Ele declarou que viajou de Milão, na Itália, para São Paulo, no dia 17 de março, no voo LA8073. O italiano disse que deixou uma bolsa com cartões e documentos dentro da aeronave, tentou retornar, mas não foi autorizado.
À polícia, contou que tomou conhecimento de que o cartão de que tentaram utilizar o cartão de débito sem a permissão dele. O homem foi notificado de uma tentativa de compra no valor de R$ 85,73 que acabou recusada porque erraram a senha.
Segundo o passageiro, uma outra bagagem que havia sido despachada tinha ficado retida.

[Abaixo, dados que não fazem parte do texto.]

Lemma after_inert c es s :
  escapers_for c = Some es → Forall inert s → ∀ d, same d c → same (after d s) c ∧ markup d s = [].
Proof.
  intros Hc Hs. induction Hs as [|b s Hb _ IH]; intros d Hd; [done|].
  destruct (next_inert c es b Hc Hb) as (H1 & H2 & H3).
  assert (same (next d b) c) as Hn by (by rewrite Hd, H1).
  destruct (IH _ Hn) as [IH1 IH2]. split; [exact IH1|]. cbn [markup]. rewrite IH2.
  rewrite <- Hd in H2, H3. by rewrite H2, H3.
Qed.

(** ** Executions *)

(** Two outputs with the same markup, from a context like [c]; when they are complete,
    both end in one like [c']. *)
Definition agree (c c' : context) (a b : written) : Prop :=
  a.2 = b.2 ∧
  ∀ d e, same d c → same e c →
    markup d a.1 = markup e b.1 ∧ (a.2 = None → same (after d a.1) c' ∧ same (after e b.1) c').

Lemma agree_then c c1 c2 a a' b b' :
  agree c c1 a b → agree c1 c2 a' b' → agree c c2 (then_write a a') (then_write b b').
Proof.
  destruct a as [s oa], b as [t ob], a' as [s' oa'], b' as [t' ob']. intros [E1 H1] [E2 H2]. cbn in *. subst ob ob'.
  destruct oa as [err|].
  - split; [done|]. intros d e Hd He. destruct (H1 d e Hd He) as [Hm _]. split; [exact Hm|done].
  - split; [done|]. intros d e Hd He. cbn. destruct (H1 d e Hd He) as [Hm Ha].
    destruct (Ha eq_refl) as [Ha1 Ha2]. destruct (H2 _ _ Ha1 Ha2) as [Hm' Ha'].
    rewrite !markup_app, !after_app. split; [by rewrite Hm, Hm'|exact Ha'].
Qed.

Lemma agree_nothing c o : agree c c ([], o) ([], o).
Proof. split; [done|]. intros d e Hd He. by split. Qed.

Lemma agree_error c c' err : agree c c' ([], Some err) ([], Some err).
Proof. split; [done|]. intros d e _ _. by split. Qed.

Lemma agree_text c s : agree c (after c s) (s, None) (s, None).
Proof. split; [done|]. intros d e Hd He. cbn. by rewrite Hd, He. Qed.

Lemma agree_inert c es s : escapers_for c = Some es → Forall inert s → agree c c (s, None) ([], None).
Proof.
  intros Hc Hs. split; [done|]. intros d e Hd He. cbn.
  destruct (after_inert c es s Hc Hs d Hd) as [H1 H2]. by rewrite H2.
Qed.

(** Writing nothing in the place of every value. *)
Definition blanked (_ : list escaper) (_ : bytes) : bytes := [].

Section markup.
Context (call : bytes → value → result value).
Abbreviation shown := (exec call apply_escapers).
Abbreviation empty := (exec call blanked).

Lemma agree_pipe c es html p dot :
  escapers_for c = Some es →
  agree c c (write_pipe call apply_escapers p (with_html html es) dot) (write_pipe call blanked p (with_html html es) dot).
Proof.
  intros Hc. unfold write_pipe. destruct (v ← eval_pipe call p dot; printed v) as [s| | |];
    [|apply agree_error..].
  apply (agree_inert c es); [done|]. by apply (escapers_inert c).
Qed.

Ao retirar a mala, o italiano constatou furto de objetos que somam prejuízo de R$ 10 mil, incluindo joias, duas garrafas de espumante, perfume e itens de higiene pessoal.
A defesa do italiano disse que ele ficou retido na imigração do Aeroporto de Guarulhos por quatro dias, já que o passaporte dele estava na bolsa esquecida dentro do avião e que não foi recuperada.

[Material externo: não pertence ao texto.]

(* ===== verification/PagesSpec.v ===== *)
(** * What the pages show, and what they cannot be made to do *)

From S2P Require Import Prelude GoStd Float Net Bencode Conc Storage Cache Queue Worker Crawler CrawlerSpec.
From S2P Require Import Web WebSpec Template TemplateSpec Pages.

(** ** Values are read back *)

(** The bytes that are the same in HTML and in a URL. *)
Lemma process_url_plain s : concat (html_entity true <$> process_url false s) = process_url false s.
Proof.
  induction s as [|b s IH]; [done|]. cbn [process_url]. rewrite fmap_app, concat_app, IH. f_equal.
  cbn [andb]. rewrite !orb_false_r. by destruct b.
Qed.

Lemma QueryUnescape_process_url s : QueryUnescape (process_url false s) = Some s.
Proof.
  induction s as [|b s IH]; [done|]. cbn [process_url andb]. rewrite !orb_false_r.
  assert (∀ r, QueryUnescape ((if url_unreserved b then [b] else percent b) ++ r) = cons b <$> QueryUnescape r) as H.
  { intros r. by destruct b. }
  by rewrite H, IH.
Qed.

Lemma read_plain s : Forall (λ b, b ≠ x26) s → read_html s = s.
Proof.
  unfold read_html. induction 1 as [|b s Hb _ IH]; [done|]. cbn [read_from].
  assert (reference_at (b :: s) = None) as -> by (by destruct b). by rewrite IH.
Qed.

Lemma process_url_no_reference s : Forall (λ b, b ≠ x26) (process_url false s).
Proof.
  induction s as [|b s IH]; [constructor|]. cbn [process_url andb]. rewrite !orb_false_r.
  apply Forall_app. split; [|exact IH]. destruct b; apply (bool_decide_unpack _); vm_compute; exact I.
Qed.

Lemma process_url_unreserved s : Forall (λ b, url_unreserved b = true) s → process_url true s = s.
Proof. induction 1 as [|b s Hb _ IH]; [done|]. cbn [process_url]. by rewrite Hb, IH. Qed.

Lemma url_unreserved_plain s :
  Forall (λ b, url_unreserved b = true) s → concat (html_entity true <$> s) = s.
Proof.
  induction 1 as [|b s Hb _ IH]; [done|]. cbn [fmap list_fmap concat]. rewrite IH. by destruct b.
Qed.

“Trata-se de um idoso estrangeiro, que fala apenas italiano, mantido sem assistência adequada, sem acesso à própria bagagem, sem condições mínimas de higiene e em completo estado de vulnerabilidade. Durante esse período, há relatos de tentativas de forçar o retorno do passageiro ao exterior sem respaldo legal, inclusive mediante abordagens em horário noturno e sem presença de intérprete”, disse a defesa do passageiro, representado pelos advogados Luiz Saboia e Jean Marlon Pereira Pinheiro.
O casal disse que viajou para o Brasil com objetivo de assistir ao MotoGP, competição que ocorreu entre os dias 20 e 22 de março, em Goiânia (GO). Segundo a defesa, em razão do episódio no Aeroporto de Guarulhos, o italiano e a esposa brasileira não conseguiram participar do evento.
O outro lado
A Latam Airlines Brasil informou, em nota enviada à reportagem, que “está apurando o ocorrido”.
A reportagem também acionou a Polícia Civil de SP e a Polícia Federal.